── Data supplied

(** * uptime-bot: a shallow embedding of [uptime-bot.py]

    The script fetches the most recent statuses of the account [altbot],
    loads the localization table, collects every localized
    [altTextError] message, counts the occurrences of those messages in
    the fetched statuses, and posts one of two fixed messages.

    The embedding follows the script line by line.  Values produced by
    [json.load] are Python values ([pyval]); every Python operation that
    can raise is a function into [result]; the network calls the script
    issues are recorded in a trace. *)

From Stdlib Require Import List String Ascii ZArith Bool Lia Permutation.
Import ListNotations.

Local Open Scope string_scope.
Local Open Scope Z_scope.

(** ** Exceptions and the error monad *)

Inductive exn : Type :=
| AttributeError
| TypeError
| KeyError
| IndexError.

Inductive result (A : Type) : Type :=
| Ok (a : A)
| Raise (e : exn).

Arguments Ok {A} a.
Arguments Raise {A} e.

Definition bind {A B : Type} (m : result A) (k : A -> result B) : result B :=
  match m with
  | Ok a => k a
  | Raise e => Raise e
  end.

Notation "x <- m ;; k" := (bind m (fun x => k))
  (at level 61, m at next level, right associativity).

(** ** Python values, as [json.load] builds them

    A JSON object becomes a [dict] whose keys are strings; the list of
    items is kept in insertion order, which is the order [items()]
    iterates in. *)

#[local] Set Warnings "-register-all".

Inductive pyval : Type :=
| PNone
| PBool (b : bool)
| PInt (z : Z)
| PFloat (mantissa exponent : Z)
| PStr (s : string)
| PList (l : list pyval)
| PDict (items : list (string * pyval)).

Module Py.

(** [needle in hay] on two [str]: literal substring containment. *)
Fixpoint str_contains (needle hay : string) : bool :=
  String.prefix needle hay ||
  match hay with
  | EmptyString => false
  | String _ hay' => str_contains needle hay'
  end.

(** [d[key]] on the items of a dict. *)
Fixpoint lookup (key : string) (items : list (string * pyval)) : option pyval :=
  match items with
  | [] => None
  | (k, v) :: rest => if String.eqb k key then Some v else lookup key rest
  end.

(** [x == key] for a [str] key. *)
Definition eq_str (key : string) (x : pyval) : bool :=
  match x with
  | PStr s => String.eqb s key
  | _ => false
  end.

(** [val.items()] *)
Definition items (val : pyval) : result (list (string * pyval)) :=
  match val with
  | PDict its => Ok its
  | _ => Raise AttributeError
  end.

(** [key in val] for a [str] key: key membership on a dict, substring
    test on a str, element membership on a list; the other JSON values
    are not iterable. *)
Definition contains (key : string) (val : pyval) : result bool :=
  match val with
  | PDict its => Ok (existsb (fun kv => String.eqb (fst kv) key) its)
  | PStr s => Ok (str_contains key s)
  | PList l => Ok (existsb (eq_str key) l)
  | _ => Raise TypeError
  end.

(** [val[key]] for a [str] key. *)
Definition getitem (val : pyval) (key : string) : result pyval :=
  match val with
  | PDict its =>
      match lookup key its with
      | Some v => Ok v
      | None => Raise KeyError
      end
  | _ => Raise TypeError
  end.

(** [error in content] where [content] is a [str]: the left operand
    must be a [str] too. *)
Definition in_str (error : pyval) (content : string) : result bool :=
  match error with
  | PStr s => Ok (str_contains s content)
  | _ => Raise TypeError
  end.

(** [range(n)] *)
Definition range (n : Z) : list nat := seq 0 (Z.to_nat n).

(** [[val[key] for val in vals if key in val]] *)
Fixpoint select (key : string) (vals : list pyval) : result (list pyval) :=
  match vals with
  | [] => Ok []
  | val :: rest =>
      b <- contains key val ;;
      if b then
        x <- getitem val key ;;
        xs <- select key rest ;;
        Ok (x :: xs)
      else select key rest
  end.

End Py.

(** ** Configuration (lines 5-17) *)

Record config : Type := {
  mods : string;
  test : bool;
  number_of_statuses : Z;
  threshold_of_errors : Z
}.

Definition default_config : config :=
  {| mods := EmptyString; test := true; number_of_statuses := 20; threshold_of_errors := 5 |}.

(** A status as returned by [account_statuses]; the script reads its
    ['content'] only. *)
Record status : Type := { content : string }.

(** ** Localization table (lines 27-31) *)

Definition temp1 : string := "responses".
Definition temp2 : string := "altTextError".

────

What the task requires -
Among the lines of the data, identify those with the word "bind". Copy each of them.

Problem solution -
Definition bind {A B : Type} (m : result A) (k : A -> result B) : result B :=
Notation "x <- m ;; k" := (bind m (fun x => k))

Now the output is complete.